**Exercise prompt:** Within the material below, transcribe exactly the lines from the one holding "Otherwise the security" through the one holding "entries st = Some", keeping both ends and skipping the rest.

== Exercise material

(** No character is new, and the first one stays. *)
Lemma condense_elem c x s : x ∉ s -> x ∉ condense c s.
Proof.
  induction s as [|y s IH]; [done|]. intros Hx. apply not_elem_of_cons in Hx as [H1 H2]. cbn [condense].
  destruct (_ && _); [by apply IH|]. apply not_elem_of_cons. split; [done|by apply IH].
Qed.

Lemma condense_head c s : match condense c (c :: s) with d :: _ => d =? c | [] => false end = true.
Proof.
  induction s as [|x s IH]; cbn [condense] in *; rewrite Z.eqb_refl in *; cbn [andb] in *; [apply Z.eqb_refl|].
  destruct (Z.eqb_spec x c) as [->|]; [exact IH|apply Z.eqb_refl].
Qed.

Lemma condense_string_spec s : no_nul s -> condense_string s = Some (condense 47 s).
Proof.
  intros Hs. unfold condense_string. destruct (websCondenseMultipleChars_correct s [] 47) as (rest & ->); [done|done|].
  cbn [mbind option_bind]. apply cstr_app. by apply condense_no_nul.
Qed.

Section Gate.
Context {F O : Type} `{EqDecision F}.
Context (json : cptr -> json_result) (cfg : web_config) (answer : response -> websRec -> O -> O).

(** [websSecurityHandler] as a handler, on its state and everything else. *)
Definition security_call (wp : websRec) (prefix : list Z) (dir : cptr) (a : Z) (url : cptr) (path : list Z) (query : cptr)
  (w : security * O) : option (Z * websRec * (security * O)) :=
  u ← url;
  '(r, resp, wp, st) ← websSecurityHandler json cfg (fst w) wp u path;
  Some (r, wp, (st, answer resp wp (snd w))).

(** The variables of the request are those of [QueryEnv], with any memory that keeps its
    promises. *)
Context (lw : Z) (lw_ok : lw = 32 \/ lw = 64).
Context (balloc : Z -> option (list Z)) (brealloc : list Z -> Z -> option (list Z)) (bstrdup : list Z -> cptr).
Context (balloc_ok : forall n, 0 < n <= 2 ^ 30 -> exists b, balloc n = Some b /\ zlen b = n).
Context (brealloc_ok : forall b n, zlen b <= n <= 2 ^ 30 ->
  exists b', brealloc b n = Some b' /\ zlen b' = n /\ take (length b) b' = b).
Context (bstrdup_ok : forall s, bstrdup s = Some s).
Context (websHost : list Z) (websHostUrl : cptr) (websPort : Z).
Context (extract : websRec -> option (websRec * option (list Z * Z))).

Context (call : F -> websRec -> list Z -> cptr -> Z -> cptr -> list Z -> cptr -> security * O -> option (Z * websRec * (security * O))).
Context (begin_request : security * O -> security * O) (websValid : security * O -> bool).
Context (websError : Z -> list Z -> websRec -> security * O -> option (websRec * (security * O))).
Context (websGetDefaultDir : cptr) (sec : F) (call_sec : call sec = security_call).

Abbreviation set_env := (websSetEnv lw balloc brealloc bstrdup websHost websHostUrl websPort extract).
Abbreviation request := (websUrlHandlerRequest bstrdup call begin_request websValid websError set_env websGetDefaultDir).
Abbreviation loop := (handlers_loop call websValid websError set_env).
Abbreviation env_ok := (env_fits websHost websHostUrl websPort).

(** The request with its path and text reduced, and the directory of the pages. *)
Definition prepared (wp : websRec) (path url : list Z) : websRec :=
  (websSetRequestPath bstrdup wp websGetDefaultDir None) <| w_path := Some path |> <| w_url := Some url |>.

(** A path that is looked at further. *)
Definition good_path (path : list Z) : Prop := (exists r, path = 47 :: r) /\ 92 ∉ path.

Lemma good_path_spec path : negb (match path with c :: _ => c =? 47 | [] => false end) || bool_decide (92 ∈ path) = false <-> good_path path.
Proof.
  rewrite orb_false_iff, negb_false_iff, bool_decide_eq_false. unfold good_path. apply and_iff_compat_r. destruct path as [|c path].
  - by split; [|intros [r ?]].
  - rewrite Z.eqb_eq. split; [intros ->; by exists path|by intros [r [= -> _]]].
Qed.

Lemma prepared_same wp path url : exists d, prepared wp path url = wp <| w_dir := d |> <| w_path := Some path |> <| w_url := Some url |>.
Proof. unfold prepared, websSetRequestPath. destruct wp, websGetDefaultDir; eexists; reflexivity. Qed.

(** The request up to the loop over the handlers. *)
Lemma request_start st wp w p u : w_path wp = Some p -> w_url wp = Some u -> no_nul p -> no_nul u ->
  let wp1 := prepared wp (condense 47 p) (condense 47 u) in
  (~ good_path (condense 47 p) ->
    request st wp w = ('(wp, w) ← websError 400 (str "Bad request") wp1 (begin_request w); Some (0, wp, w))) /\
  (good_path (condense 47 p) -> request st wp w = (l ← entries st; loop l wp1 (begin_request w) true)).
Proof.
  intros Hp Hu Hnp Hnu wp1. unfold websUrlHandlerRequest. unfold prepared in wp1. set (wp0 := websSetRequestPath _ _ _ _) in *.
  assert (H0 : w_path wp0 = Some p /\ w_url wp0 = Some u) by (unfold wp0, websSetRequestPath; destruct wp; by destruct websGetDefaultDir).
  destruct H0 as [-> H0]. cbn [mbind option_bind]. rewrite condense_string_spec by done. cbn [mbind option_bind].
  replace (w_url (wp0 <| w_path := _ |>)) with (Some u) by by destruct wp0.
  rewrite condense_string_spec by done. cbn [mbind option_bind]. fold wp1. rewrite <- good_path_spec.
  destruct (negb _ || _); split; done.
Qed.

(** The first handler is called, with the variables set. *)
Lemma loop_first sp rest h wp w path portBuf : handler sp = Some h -> urlPrefix sp = [] -> len sp = 0 -> w_path wp = Some path -> env_ok portBuf wp ->
  exists q vars, let wp1 := wp <| w_query := q |> <| cgiVars := vars |> in
    loop (sp :: rest) wp w true =
      ('(r, wp, w) ← call h wp1 [] (webDir sp) (arg sp) (w_url wp) path q w;
       if negb (r =? 0) then Some (1, wp, w) else if negb (websValid w) then Some (1, wp, w) else loop rest wp w false).
Proof using lw_ok balloc_ok brealloc_ok bstrdup_ok.
  intros Hh Hp0 Hl0 Hp Henv. cbn [handlers_loop]. rewrite Hh, Hp0, Hl0, Hp. cbn [mbind option_bind].
  change (memcmp0 path [] 0) with true. cbn iota.
  destruct (websSetEnv_spec lw lw_ok balloc brealloc bstrdup balloc_ok brealloc_ok bstrdup_ok websHost websHostUrl websPort extract wp portBuf Henv) as (q & _ & ->).
  cbn [mbind option_bind]. do 2 eexists. set (wp1 := wp <| w_query := q |> <| cgiVars := _ |>).
  replace (w_path wp1) with (Some path) by by destruct wp. cbn [mbind option_bind].
  replace (w_url wp1) with (w_url wp) by by destruct wp. replace (w_query wp1) with q by by destruct wp. reflexivity.
Qed.

(** The verdict is about fields that the variables do not touch. *)
Lemma verdict_same m wp d path url q vars :
  let wp1 := wp <| w_dir := d |> <| w_path := Some path |> <| w_url := Some url |> <| w_query := q |> <| cgiVars := vars |> in
  (client_ok wp -> client_ok wp1) /\ (referer_long wp -> referer_long wp1) /\
  (forall r resp, verdict json cfg m wp1 url path r resp <-> verdict json cfg m wp url path r resp) /\
  w_path wp1 = Some path /\ w_url wp1 = Some url.
Proof. by destruct wp. Qed.

(** C7. With the security handler at the head of the array, and whatever the other handlers are,
    a request that is no multipart form, and whose variables fit ([env_fits]), has one of
    three ends.  If its path, with repeated slashes reduced to one, does not start with a
    slash or has a backslash, it is answered with the error 400 and no handler is called.
    Otherwise the security handler is called, on that path and the text reduced alike: if its
    conditions hold ([guard_passes]: for a page, that a form comes from this server, and that
    the text is free or the client logged in; for the API, those of [api_passes]), the rest of
    the array gets the request with this path and text, as long as it is still valid; if they
    do not, the request ends with the answer of the security handler and no other handler is
    called. *)
Theorem login_gate st sp rest wp w m portBuf p u :
  entries st = Some (sp :: rest) -> handler sp = Some sec -> urlPrefix sp = [] -> len sp = 0 ->
  w_path wp = Some p -> w_url wp = Some u -> no_nul p -> no_nul u ->
  sec_ok (fst (begin_request w)) m -> client_ok wp -> referer_long wp ->
  let path := condense 47 p in
  let url := condense 47 u in
  env_ok portBuf (wp <| w_path := Some path |>) ->
  (~ good_path path ->
    request st wp w = ('(wp', w') ← websError 400 (str "Bad request") (prepared wp path url) (begin_request w); Some (0, wp', w'))) /\
  (good_path path -> exists r resp wp' st' m', sec_ok st' m' /\ verdict json cfg m wp url path r resp /\
    w_path wp' = Some path /\ w_url wp' = Some url /\
    let w' := (st', answer resp wp' (snd (begin_request w))) in
    (guard_passes json cfg m wp url path -> request st wp w = if websValid w' then loop rest wp' w' false else Some (1, wp', w')) /\
    (~ guard_passes json cfg m wp url path -> request st wp w = Some (1, wp', w'))).
Proof using All.
  intros He Hh Hp0 Hl0 Hp Hu Hnp Hnu Hst Hcl Href path url Henv.
  destruct (request_start st wp w p u Hp Hu Hnp Hnu) as [Hbad Hgood]. fold path url in Hbad, Hgood. split; [done|]. intros Hg.
  rewrite (Hgood Hg), He. cbn [mbind option_bind]. clear Hbad Hgood. destruct (prepared_same wp path url) as [d ->]. set (wp1 := wp <| w_dir := d |> <| w_path := _ |> <| w_url := _ |>).
  assert (Henv1 : env_ok portBuf wp1) by (destruct Henv; destruct wp; by constructor).
  destruct (loop_first sp rest sec wp1 (begin_request w) path portBuf Hh Hp0 Hl0 ltac:(by destruct wp) Henv1) as (q & vars & ->).
  replace (w_url wp1) with (Some url) by by destruct wp. rewrite call_sec. unfold security_call. cbn [mbind option_bind].
  destruct (verdict_same m wp d path url q vars) as (Hcl1 & Href1 & Hv1 & Hp1 & Hu1). fold wp1 in Hcl1, Href1, Hv1, Hp1, Hu1.
  destruct (guard_decides json cfg (fst (begin_request w)) (wp1 <| w_query := q |> <| cgiVars := vars |>) url path m Hst (Hcl1 Hcl) (Href1 Href))
    as (r & resp & wp' & st' & m' & E & Hst' & Hv & [Ht1 Ht2]).
  match goal with |- context [websSecurityHandler ?a ?b ?c ?d ?e ?f] =>
    replace (websSecurityHandler a b c d e f) with (Some (r, resp, wp', st')) by (symmetry; exact E) end.
  cbn [mbind option_bind]. rewrite Hp1 in Ht1. rewrite Hu1 in Ht2. apply Hv1 in Hv.
  exists r, resp, wp', st', m'. do 4 (split; [done|]). destruct (verdict_zero json cfg m wp url path r resp Hv) as [Hz Hr]. split; intros Hpass.
  - rewrite (proj2 Hz Hpass). by destruct (websValid _).
  - destruct Hr as [->| ->]; [by exfalso; apply Hpass, Hz|done].
Qed.
End Gate.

====

**Solution for this problem:**
    Otherwise the security handler is called, on that path and the text reduced alike: if its
    conditions hold ([guard_passes]: for a page, that a form comes from this server, and that
    the text is free or the client logged in; for the API, those of [api_passes]), the rest of
    the array gets the request with this path and text, as long as it is still valid; if they
    do not, the request ends with the answer of the security handler and no other handler is
    called. *)
Theorem login_gate st sp rest wp w m portBuf p u :
  entries st = Some (sp :: rest) -> handler sp = Some sec -> urlPrefix sp = [] -> len sp = 0 ->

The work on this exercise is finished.